A diagnostic algorithm has been proposed by the International Society of Thrombosis and Haemostasis. This algorithm appears to be 91% sensitive and 97% specific for the diagnosis of overt DIC. A score of 5 or higher is compatible with DIC and it is recommended that the score is repeated daily, while a score below 5 is suggestive but not affirmative for DIC and it is recommended that it is repeated only occasionally: It has been recommended that a scoring system be used in the diagnosis and management of DIC in terms of improving outcome.
- Presence of an underlying disorder known to be associated with DIC (no=0, yes=2)
- Global coagulation results
  - Platelet count (> 100k = 0, < 100k = 1, < 50k = 2)
  - Fibrin degradation products such as D-Dimer (no increase = 0, moderate increase = 2, strong increase = 3)
  - Prolonged prothrombin time (< 3 sec = 0, > 3 sec = 1, > 6 sec = 2)
  - Fibrinogen level (> 1.0g/L = 0; < 1.0g/L = 1)

==Treatment==
Treatment of DIC is centered on treating the underlying condition.
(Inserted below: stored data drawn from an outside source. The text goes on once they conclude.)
(** C26: the composite assertion tells a partial side effect from none.  Take a valid assertion with valid
    predicates and a response the protocol validates.  If every expected value is one that evidence can
    hold, the evaluation answers, with the evaluation of every predicate on the response's evidence, in
    order; asked of one observer that answered, it passes exactly when every predicate
    holds or every one of them fails, and it fails exactly when, none of them being undecided, some
    hold and some do not; it is skipped exactly when the observer does not support the query and the
    assertion lets it; in every other case, several observers included, the result is an error.  If some
    expected value is none that evidence can hold, the evaluation raises. *)
Theorem side_effects_all_or_none a r (Ha : validate_no_partial a = Ok tt) (Hpredicates : Forall (fun p => validate_predicate p = Ok p) (np_predicates a))
    (Hr : response_ready r) :
  (Exists (fun p => ~ evaluable (pr_expected p)) (np_predicates a) -> is_ok (evaluate_no_partial_side_effect_assertion a r) = false) /\
  (Forall (fun p => evaluable (pr_expected p)) (np_predicates a) ->
   exists e, evaluate_no_partial_side_effect_assertion a r = Ok e /\
    map_result (fun p => evaluate_evidence_predicate p (rsp_evidence r)) (np_predicates a) = Ok (ne_predicates e) /\
    (ne_result e = Result_PASS <-> all_or_none a r) /\ (ne_result e = Result_FAIL <-> partial_side_effect a r) /\
    (ne_result e = Result_SKIPPED <-> excused a r) /\
    (ne_result e = Result_ERROR <-> ~ all_or_none a r /\ ~ partial_side_effect a r /\ ~ excused a r)).
Proof.
  split; [by apply unevaluable_composite|].
  intros Hexp. destruct Hr as [Hr He]. rename Ha into Hv.
  assert (Forall predicate_ready (np_predicates a)) as Hp.
  { rewrite list.Forall_forall in *. intros p Hin. split; [by apply Hpredicates|by apply Hexp]. }
  destruct (evaluations_of _ _ Hp He) as (es & Hes & Hall). fold (verdicts (rsp_evidence r) (np_predicates a) es) in Hall.
  assert (map pe_predicate_name es = map pr_name (np_predicates a)) as Hn by (clear - Hall; induction Hall as [|???? (_ & Hn & _)]; simpl; congruence).
  pose proof (snapshot_nonempty r Hr) as Hs. destruct (composite_fields a Hv) as (_ & Hlen & _).
  assert (np_predicates a <> []) as Hne by (intros E; rewrite E in Hlen; unfold zlen in Hlen; simpl in Hlen; lia).
  pose proof (one_observer_count a Hne) as Hone. pose proof (undecided_some _ _ _ Hall) as Hund.
  pose proof (truths_all _ _ _ true Hall) as Htrue. pose proof (truths_all _ _ _ false Hall) as Hfalse.
  pose proof (verdicts_split _ _ _ Hall) as Hsplit. pose proof (verdicts_split' _ _ _ Hall) as Hsplit'.
  pose proof (fun x Hx => all_decided (rsp_evidence r) (np_predicates a) x Hne Hx) as Hdec.
  pose proof (Hdec Result_PASS (or_introl eq_refl)) as Hdec1. pose proof (Hdec Result_FAIL (or_intror eq_refl)) as Hdec2.
  destruct (composite_concluded a r es Hv Hs Hes Hn) as (e & Hev & Hpe & Hr'). exists e. split; [done|]. rewrite Hpe. split; [done|].
  rewrite Hr'. refine (concluded_spec _ (rsp_status r) _ _ _ _ _ _ _ _ _ _ _ Hone (bool_decide_eq_true _) Hund Htrue Hfalse Hsplit Hsplit' _).
  by intros [?|?]; [apply Hdec1|apply Hdec2].
Qed.
(* ===== verification/Observations.v ===== *)
(** * Observation series and assertion evaluations in the journal

    The observation operations of [journal/repositories.py] and the adapter of [runtime/observations.py]
    that the poller writes through.  They use tables the transition repository does not: the columns of
    [observer_series] beside its state, [observation_samples], and the tables evidence links can name.  An
    [EvidenceDatabase] adds them to the [Database] of [Store]; a transition is applied to that part of
    it.  The constraints are written like those of [Store]. *)

From S2P Require Import Prelude Sha256 Text Identifiers Domain Clocks Lifecycle Commands Json Store Journal Retries Evidence ObserverProtocol Polling.

Local Open Scope Z_scope.

Inductive ObservationMutationPhase := AFTER_SERIES_INSERT | AFTER_SAMPLE_INSERT.
Abbreviation ObservationCrashHook := (TransitionMutationPhase + AttemptMutationPhase + ObservationMutationPhase -> option exn).
(** The hook as an operation of the transition repository calls it. *)
Definition transition_hook (hook : option ObservationCrashHook) : option TransitionCrashHook := option_map (fun h phase => h (inl phase)) hook.
Definition _call_observation_crash_hook (hook : option ObservationCrashHook) (phase : ObservationMutationPhase) : result unit :=
  match hook with
  | None => Ok tt
  | Some h => match h (inr phase) with Some e => Raise e | None => Ok tt end
  end.

(** [_ApplyTransitionOperation(command, hook)] *)
Definition plain_op (c : TransitionCommand) (hook : option TransitionCrashHook) : _ApplyTransitionOperation :=
  {| op_command := c; op_crash_hook := hook; op_phase_evidence := None; op_response_staging := None; op_transport_evidence := None |}.

(** ** Commands *)

Definition _bounded_control_free_text (value : str) (maximum : Z) : result str :=
  raise_if negb (within 1 maximum (zlen value)) || existsb is_control value with ValueError ;; Ok value.

Record ObservationSeriesCommand := {
  os_run_id : str; os_scenario_id : str; os_observation_id : str; os_observer_id : str; os_checkpoint : str; os_event_id : option str;
  os_initial_transition : TransitionCommand; os_running_transition : TransitionCommand
}.
Definition make_series_command (c : ObservationSeriesCommand) : result ObservationSeriesCommand :=
  let! _ := validate_run_id (os_run_id c) in
  let! _ := _scenario_id (os_scenario_id c) in
  let! _ := _observation_id (os_observation_id c) in
  let! _ := optional _event_id (os_event_id c) in
  let! _ := _bounded_control_free_text (os_observer_id c) 256 in
  let! _ := _bounded_control_free_text (os_checkpoint c) 128 in
  let initial := os_initial_transition c in
  let running := os_running_transition c in
  raise_if negb (bool_decide (tc_run_id initial = os_run_id c)) || negb (bool_decide (tc_entity_type initial = Entity_OBSERVATION))
           || negb (bool_decide (tc_entity_id initial = os_observation_id c)) || negb (is_none (tc_expected_state initial))
           || negb (bool_decide (tc_new_state initial = OfObservation Observation_SCHEDULED)) || negb (is_none (tc_causal_reference initial))
           || negb (is_none (tc_attempt_outcome initial)) with ValueError ;;
  raise_if negb (bool_decide (tc_run_id running = os_run_id c)) || negb (bool_decide (tc_entity_type running = Entity_OBSERVATION))
           || negb (bool_decide (tc_entity_id running = os_observation_id c))
           || negb (bool_decide (tc_expected_state running = Some (OfObservation Observation_SCHEDULED)))
           || negb (bool_decide (tc_new_state running = OfObservation Observation_RUNNING))
           || negb (tc_owner_epoch running =? tc_owner_epoch initial) || negb (is_none (tc_attempt_outcome running)) with ValueError ;;
  Ok c.

Record ObservationSampleCommand := { sm_record : ObservationRecord; sm_owner_epoch : Z; sm_terminal_transition : option TransitionCommand }.
(** The terminal states a sample of a status may leave the series in. *)
Definition allowed_states (s : ObservationStatus) : list ObservationState :=
  match s with
  | Status_OK => [Observation_OK]
  | Status_PENDING => [Observation_PENDING]
  | Status_UNSUPPORTED => [Observation_UNSUPPORTED]
  | Status_ERROR => [Observation_ERROR; Observation_CANCELLED]
  | Status_TIMEOUT => [Observation_TIMED_OUT]
  end.
Definition make_sample_command (c : ObservationSampleCommand) : result ObservationSampleCommand :=
  let record := sm_record c in
  raise_if negb (within 0 MAX_SAFE_INTEGER (sm_owner_epoch c)) with ValueError ;;
  match sm_terminal_transition c with
  | None => raise_if negb (bool_decide (rec_status record ∈ [Status_OK; Status_PENDING; Status_ERROR])) with ValueError ;; Ok c
  | Some t =>
    raise_if negb (bool_decide (tc_run_id t = rec_run_id record)) || negb (bool_decide (tc_entity_type t = Entity_OBSERVATION))
             || negb (bool_decide (tc_entity_id t = rec_observation_id record))
             || negb (bool_decide (tc_expected_state t = Some (OfObservation Observation_RUNNING)))
             || negb (tc_owner_epoch t =? sm_owner_epoch c)
             || match tc_causal_reference t with Some cause => negb (bool_decide (cause_record_id cause = rec_record_id record)) | None => true end
             || negb (is_none (tc_attempt_outcome t)) with ValueError ;;
    raise_if negb (bool_decide (tc_new_state t ∈ map OfObservation (allowed_states (rec_status record)))) with ValueError ;;
    Ok c
  end.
Transfusions of platelets or fresh frozen plasma can be considered in cases of significant bleeding, or those with a planned invasive procedure. The target goal of such transfusion depends on the clinical situation. Cryoprecipitate can be considered in those with a low fibrinogen level. Treatment of thrombosis with anticoagulants such as heparin is rarely used due to the risk of bleeding.

Recombinant human activated protein C was previously recommended in those with severe sepsis and DIC, but drotrecogin alfa has been shown to confer no benefit and was withdrawn from the market in 2011.

Recombinant factor VII has been proposed as a "last resort" in those with severe hemorrhage due to obstetric or other causes, but conclusions about its use are still insufficient.

==Prognosis==
Prognosis varies depending on the underlying disorder, and the extent of the intravascular thrombosis (clotting). The prognosis for those with DIC, regardless of cause, is often grim: between 20% and 50% of patients will die. DIC with sepsis (infection) has a significantly higher rate of death than DIC associated with trauma.

==Epidemiology==
DIC is observed in approximately 1% of academic hospital admissions. DIC occurs at higher rates in people with bacterial sepsis (83%), severe trauma (31%), and cancer (6.8%).